=== DESCRIPTION OF THE TASK ===
After locating the line with "(* ===== verification/View.v ===== *)" in the data that follows, return it and every later line exactly, up to and including the line with "primitive steps of the cache do to it. *)".

Saved entries
================

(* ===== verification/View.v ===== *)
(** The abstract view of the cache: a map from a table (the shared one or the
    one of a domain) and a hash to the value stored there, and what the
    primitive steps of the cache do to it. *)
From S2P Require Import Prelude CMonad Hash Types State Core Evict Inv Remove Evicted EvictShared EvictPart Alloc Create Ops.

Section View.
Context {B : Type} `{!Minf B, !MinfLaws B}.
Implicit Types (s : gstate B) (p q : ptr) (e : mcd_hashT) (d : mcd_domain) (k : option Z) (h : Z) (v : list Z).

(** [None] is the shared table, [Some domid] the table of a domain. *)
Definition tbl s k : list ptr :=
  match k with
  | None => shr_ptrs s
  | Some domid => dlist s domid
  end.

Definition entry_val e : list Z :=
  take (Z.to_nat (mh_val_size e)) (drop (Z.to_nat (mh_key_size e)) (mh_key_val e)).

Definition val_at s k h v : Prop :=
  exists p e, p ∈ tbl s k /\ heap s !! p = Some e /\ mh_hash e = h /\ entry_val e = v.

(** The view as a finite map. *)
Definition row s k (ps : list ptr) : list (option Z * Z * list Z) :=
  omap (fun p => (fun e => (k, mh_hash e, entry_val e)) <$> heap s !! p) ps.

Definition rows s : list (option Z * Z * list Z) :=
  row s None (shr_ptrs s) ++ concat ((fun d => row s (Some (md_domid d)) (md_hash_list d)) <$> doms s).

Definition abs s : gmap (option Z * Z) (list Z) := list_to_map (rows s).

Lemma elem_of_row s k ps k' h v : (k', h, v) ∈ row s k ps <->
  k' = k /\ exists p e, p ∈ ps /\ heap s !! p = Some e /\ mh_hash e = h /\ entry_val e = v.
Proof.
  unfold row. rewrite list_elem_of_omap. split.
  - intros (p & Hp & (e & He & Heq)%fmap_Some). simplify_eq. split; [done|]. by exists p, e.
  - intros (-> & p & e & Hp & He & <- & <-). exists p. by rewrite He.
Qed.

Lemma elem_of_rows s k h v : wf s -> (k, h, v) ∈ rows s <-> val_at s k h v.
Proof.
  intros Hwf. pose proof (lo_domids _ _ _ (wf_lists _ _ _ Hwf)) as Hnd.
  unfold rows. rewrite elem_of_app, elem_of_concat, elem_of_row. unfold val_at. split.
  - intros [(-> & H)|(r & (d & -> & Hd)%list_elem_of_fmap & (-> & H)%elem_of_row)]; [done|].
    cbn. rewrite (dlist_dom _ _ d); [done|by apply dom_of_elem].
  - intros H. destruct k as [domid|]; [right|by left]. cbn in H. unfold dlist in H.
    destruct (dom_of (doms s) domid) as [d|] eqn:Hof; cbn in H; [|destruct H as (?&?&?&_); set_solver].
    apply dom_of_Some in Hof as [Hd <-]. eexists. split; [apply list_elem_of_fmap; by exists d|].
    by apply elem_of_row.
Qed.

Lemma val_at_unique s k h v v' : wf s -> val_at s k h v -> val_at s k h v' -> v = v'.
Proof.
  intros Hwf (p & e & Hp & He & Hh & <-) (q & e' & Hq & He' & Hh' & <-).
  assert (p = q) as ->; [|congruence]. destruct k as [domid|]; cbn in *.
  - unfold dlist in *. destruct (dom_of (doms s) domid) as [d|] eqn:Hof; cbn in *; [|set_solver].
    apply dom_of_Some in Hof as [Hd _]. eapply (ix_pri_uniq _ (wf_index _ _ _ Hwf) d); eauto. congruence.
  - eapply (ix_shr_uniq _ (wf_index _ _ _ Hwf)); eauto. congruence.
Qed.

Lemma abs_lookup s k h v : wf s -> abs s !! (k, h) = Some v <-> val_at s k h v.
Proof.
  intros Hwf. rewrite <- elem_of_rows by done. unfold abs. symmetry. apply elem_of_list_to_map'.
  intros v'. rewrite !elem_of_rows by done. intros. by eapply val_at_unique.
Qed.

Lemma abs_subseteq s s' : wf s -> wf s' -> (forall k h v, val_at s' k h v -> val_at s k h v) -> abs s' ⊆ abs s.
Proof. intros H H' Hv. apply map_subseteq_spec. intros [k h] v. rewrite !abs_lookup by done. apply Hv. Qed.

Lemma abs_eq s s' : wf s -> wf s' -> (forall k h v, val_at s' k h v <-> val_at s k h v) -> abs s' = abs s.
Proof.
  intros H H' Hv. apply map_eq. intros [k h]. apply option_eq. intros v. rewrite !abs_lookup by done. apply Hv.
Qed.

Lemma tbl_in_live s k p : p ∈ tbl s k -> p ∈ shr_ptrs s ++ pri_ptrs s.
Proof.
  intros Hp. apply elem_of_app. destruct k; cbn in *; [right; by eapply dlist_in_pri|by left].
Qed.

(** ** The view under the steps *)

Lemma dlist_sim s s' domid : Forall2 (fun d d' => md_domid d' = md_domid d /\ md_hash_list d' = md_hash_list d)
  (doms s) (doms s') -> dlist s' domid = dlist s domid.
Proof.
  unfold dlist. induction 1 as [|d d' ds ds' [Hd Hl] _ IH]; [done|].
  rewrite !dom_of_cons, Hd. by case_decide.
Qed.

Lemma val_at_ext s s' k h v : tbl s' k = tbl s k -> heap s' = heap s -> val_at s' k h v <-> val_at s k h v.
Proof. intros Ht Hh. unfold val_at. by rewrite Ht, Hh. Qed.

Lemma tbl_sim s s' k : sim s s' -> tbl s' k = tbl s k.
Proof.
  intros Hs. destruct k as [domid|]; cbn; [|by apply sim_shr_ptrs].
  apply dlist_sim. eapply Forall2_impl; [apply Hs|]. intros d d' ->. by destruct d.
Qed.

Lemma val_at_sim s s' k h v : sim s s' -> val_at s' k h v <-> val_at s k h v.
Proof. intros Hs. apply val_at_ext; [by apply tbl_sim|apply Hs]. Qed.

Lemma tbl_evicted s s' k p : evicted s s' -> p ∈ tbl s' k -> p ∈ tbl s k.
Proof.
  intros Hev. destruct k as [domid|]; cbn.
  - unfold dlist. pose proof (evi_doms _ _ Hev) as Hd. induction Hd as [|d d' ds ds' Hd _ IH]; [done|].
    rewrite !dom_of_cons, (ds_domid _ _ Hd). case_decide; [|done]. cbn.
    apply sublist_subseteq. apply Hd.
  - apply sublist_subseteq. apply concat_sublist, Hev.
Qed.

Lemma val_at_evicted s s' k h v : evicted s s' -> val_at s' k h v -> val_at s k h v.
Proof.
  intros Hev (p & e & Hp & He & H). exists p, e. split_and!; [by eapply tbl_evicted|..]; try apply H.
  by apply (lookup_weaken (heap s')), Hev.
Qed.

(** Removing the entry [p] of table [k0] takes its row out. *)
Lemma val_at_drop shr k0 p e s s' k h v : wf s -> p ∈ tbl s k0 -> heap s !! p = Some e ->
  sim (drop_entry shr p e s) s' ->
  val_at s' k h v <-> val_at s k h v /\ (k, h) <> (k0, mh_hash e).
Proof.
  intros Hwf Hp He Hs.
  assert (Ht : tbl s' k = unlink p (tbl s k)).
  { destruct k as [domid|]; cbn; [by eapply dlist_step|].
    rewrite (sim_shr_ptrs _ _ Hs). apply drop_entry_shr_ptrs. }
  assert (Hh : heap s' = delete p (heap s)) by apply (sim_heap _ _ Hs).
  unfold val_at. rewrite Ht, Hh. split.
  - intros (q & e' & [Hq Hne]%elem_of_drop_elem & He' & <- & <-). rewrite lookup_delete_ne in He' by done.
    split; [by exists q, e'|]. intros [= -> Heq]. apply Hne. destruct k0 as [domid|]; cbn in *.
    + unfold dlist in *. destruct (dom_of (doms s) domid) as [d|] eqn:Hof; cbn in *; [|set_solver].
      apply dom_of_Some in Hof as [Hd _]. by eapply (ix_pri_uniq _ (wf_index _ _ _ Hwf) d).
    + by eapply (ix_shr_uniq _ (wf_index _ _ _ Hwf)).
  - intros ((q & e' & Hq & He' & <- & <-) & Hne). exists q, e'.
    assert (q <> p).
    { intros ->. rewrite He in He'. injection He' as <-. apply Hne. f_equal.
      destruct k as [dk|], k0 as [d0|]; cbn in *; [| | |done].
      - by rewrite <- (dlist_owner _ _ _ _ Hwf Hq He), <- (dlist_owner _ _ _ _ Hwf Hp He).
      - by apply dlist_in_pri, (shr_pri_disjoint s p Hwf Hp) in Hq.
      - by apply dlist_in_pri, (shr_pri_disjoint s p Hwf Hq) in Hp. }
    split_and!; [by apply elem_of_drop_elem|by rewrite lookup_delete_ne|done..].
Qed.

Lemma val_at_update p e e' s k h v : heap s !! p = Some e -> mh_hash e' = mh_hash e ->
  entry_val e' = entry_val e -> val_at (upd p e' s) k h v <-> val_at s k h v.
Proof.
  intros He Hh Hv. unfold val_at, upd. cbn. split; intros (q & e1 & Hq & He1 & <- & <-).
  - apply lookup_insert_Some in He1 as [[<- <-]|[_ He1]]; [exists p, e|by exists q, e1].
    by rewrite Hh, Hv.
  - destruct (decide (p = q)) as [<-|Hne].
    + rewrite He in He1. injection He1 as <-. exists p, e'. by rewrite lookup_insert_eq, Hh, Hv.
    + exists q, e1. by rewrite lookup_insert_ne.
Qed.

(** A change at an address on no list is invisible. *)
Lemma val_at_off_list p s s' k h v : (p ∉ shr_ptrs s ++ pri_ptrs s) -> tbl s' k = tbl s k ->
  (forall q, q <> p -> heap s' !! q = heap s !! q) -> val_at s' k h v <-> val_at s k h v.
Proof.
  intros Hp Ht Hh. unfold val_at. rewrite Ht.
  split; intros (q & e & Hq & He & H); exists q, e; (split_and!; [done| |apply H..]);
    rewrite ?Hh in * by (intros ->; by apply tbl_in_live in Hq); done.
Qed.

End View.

================

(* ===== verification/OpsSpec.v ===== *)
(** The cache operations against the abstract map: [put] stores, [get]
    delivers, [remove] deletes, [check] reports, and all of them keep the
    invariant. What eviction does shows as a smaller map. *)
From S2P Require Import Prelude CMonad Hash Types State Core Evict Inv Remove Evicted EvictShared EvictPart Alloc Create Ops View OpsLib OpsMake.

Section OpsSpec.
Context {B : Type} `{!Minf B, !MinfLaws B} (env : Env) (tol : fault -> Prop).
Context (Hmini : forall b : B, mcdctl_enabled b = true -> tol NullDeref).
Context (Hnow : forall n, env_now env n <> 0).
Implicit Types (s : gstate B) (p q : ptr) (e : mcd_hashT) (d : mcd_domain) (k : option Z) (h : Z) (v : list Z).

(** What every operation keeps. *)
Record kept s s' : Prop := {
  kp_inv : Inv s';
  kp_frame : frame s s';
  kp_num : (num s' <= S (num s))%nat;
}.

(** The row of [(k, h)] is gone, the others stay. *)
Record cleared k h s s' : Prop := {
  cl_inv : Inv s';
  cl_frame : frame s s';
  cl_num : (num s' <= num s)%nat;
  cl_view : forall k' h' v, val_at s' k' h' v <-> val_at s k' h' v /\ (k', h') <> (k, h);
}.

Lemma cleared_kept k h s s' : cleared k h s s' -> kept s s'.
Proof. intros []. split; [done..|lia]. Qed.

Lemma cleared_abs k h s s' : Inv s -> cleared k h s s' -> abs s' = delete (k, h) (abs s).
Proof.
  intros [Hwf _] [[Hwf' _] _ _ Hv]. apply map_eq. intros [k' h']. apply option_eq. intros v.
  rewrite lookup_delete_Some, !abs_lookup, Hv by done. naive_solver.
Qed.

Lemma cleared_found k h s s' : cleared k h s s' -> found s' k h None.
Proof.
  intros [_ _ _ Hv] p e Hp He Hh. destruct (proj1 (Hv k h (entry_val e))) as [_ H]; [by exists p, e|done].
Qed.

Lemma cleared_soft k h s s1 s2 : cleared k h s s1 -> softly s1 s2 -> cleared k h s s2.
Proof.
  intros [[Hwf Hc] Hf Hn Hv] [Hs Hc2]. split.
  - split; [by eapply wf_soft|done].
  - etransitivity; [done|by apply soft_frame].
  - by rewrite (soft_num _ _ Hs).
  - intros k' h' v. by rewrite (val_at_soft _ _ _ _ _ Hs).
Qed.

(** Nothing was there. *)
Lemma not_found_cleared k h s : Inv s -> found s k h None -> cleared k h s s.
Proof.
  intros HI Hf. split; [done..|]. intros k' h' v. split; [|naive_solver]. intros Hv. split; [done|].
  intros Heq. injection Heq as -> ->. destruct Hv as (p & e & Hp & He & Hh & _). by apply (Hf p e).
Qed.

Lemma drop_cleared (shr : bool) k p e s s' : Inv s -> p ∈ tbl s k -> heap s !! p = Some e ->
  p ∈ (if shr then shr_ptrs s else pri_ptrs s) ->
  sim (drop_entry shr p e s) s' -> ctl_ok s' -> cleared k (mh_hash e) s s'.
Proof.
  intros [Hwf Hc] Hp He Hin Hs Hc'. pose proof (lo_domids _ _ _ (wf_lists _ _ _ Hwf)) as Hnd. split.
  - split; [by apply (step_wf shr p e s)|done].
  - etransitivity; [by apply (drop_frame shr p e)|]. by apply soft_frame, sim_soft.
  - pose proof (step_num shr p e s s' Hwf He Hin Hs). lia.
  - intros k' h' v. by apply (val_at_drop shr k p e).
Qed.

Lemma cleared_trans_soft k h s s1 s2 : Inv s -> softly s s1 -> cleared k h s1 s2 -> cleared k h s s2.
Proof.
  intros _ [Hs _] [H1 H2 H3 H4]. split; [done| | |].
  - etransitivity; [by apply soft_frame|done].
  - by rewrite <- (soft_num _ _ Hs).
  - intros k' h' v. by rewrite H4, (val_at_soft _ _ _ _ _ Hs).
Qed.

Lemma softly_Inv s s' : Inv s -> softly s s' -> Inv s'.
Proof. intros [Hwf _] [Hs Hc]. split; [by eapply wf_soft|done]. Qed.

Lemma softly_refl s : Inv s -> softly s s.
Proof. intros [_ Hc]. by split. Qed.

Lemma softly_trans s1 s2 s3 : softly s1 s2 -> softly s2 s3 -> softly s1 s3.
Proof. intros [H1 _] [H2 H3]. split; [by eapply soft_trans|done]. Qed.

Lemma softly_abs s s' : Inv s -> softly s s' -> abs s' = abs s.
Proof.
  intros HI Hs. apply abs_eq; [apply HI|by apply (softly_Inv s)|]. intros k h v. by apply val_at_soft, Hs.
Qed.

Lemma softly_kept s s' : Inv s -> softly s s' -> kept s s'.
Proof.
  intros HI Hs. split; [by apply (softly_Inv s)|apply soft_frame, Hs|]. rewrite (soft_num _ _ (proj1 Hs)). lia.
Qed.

================

=== TASK RESPONSE ===
(* ===== verification/View.v ===== *)
(** The abstract view of the cache: a map from a table (the shared one or the
    one of a domain) and a hash to the value stored there, and what the
    primitive steps of the cache do to it. *)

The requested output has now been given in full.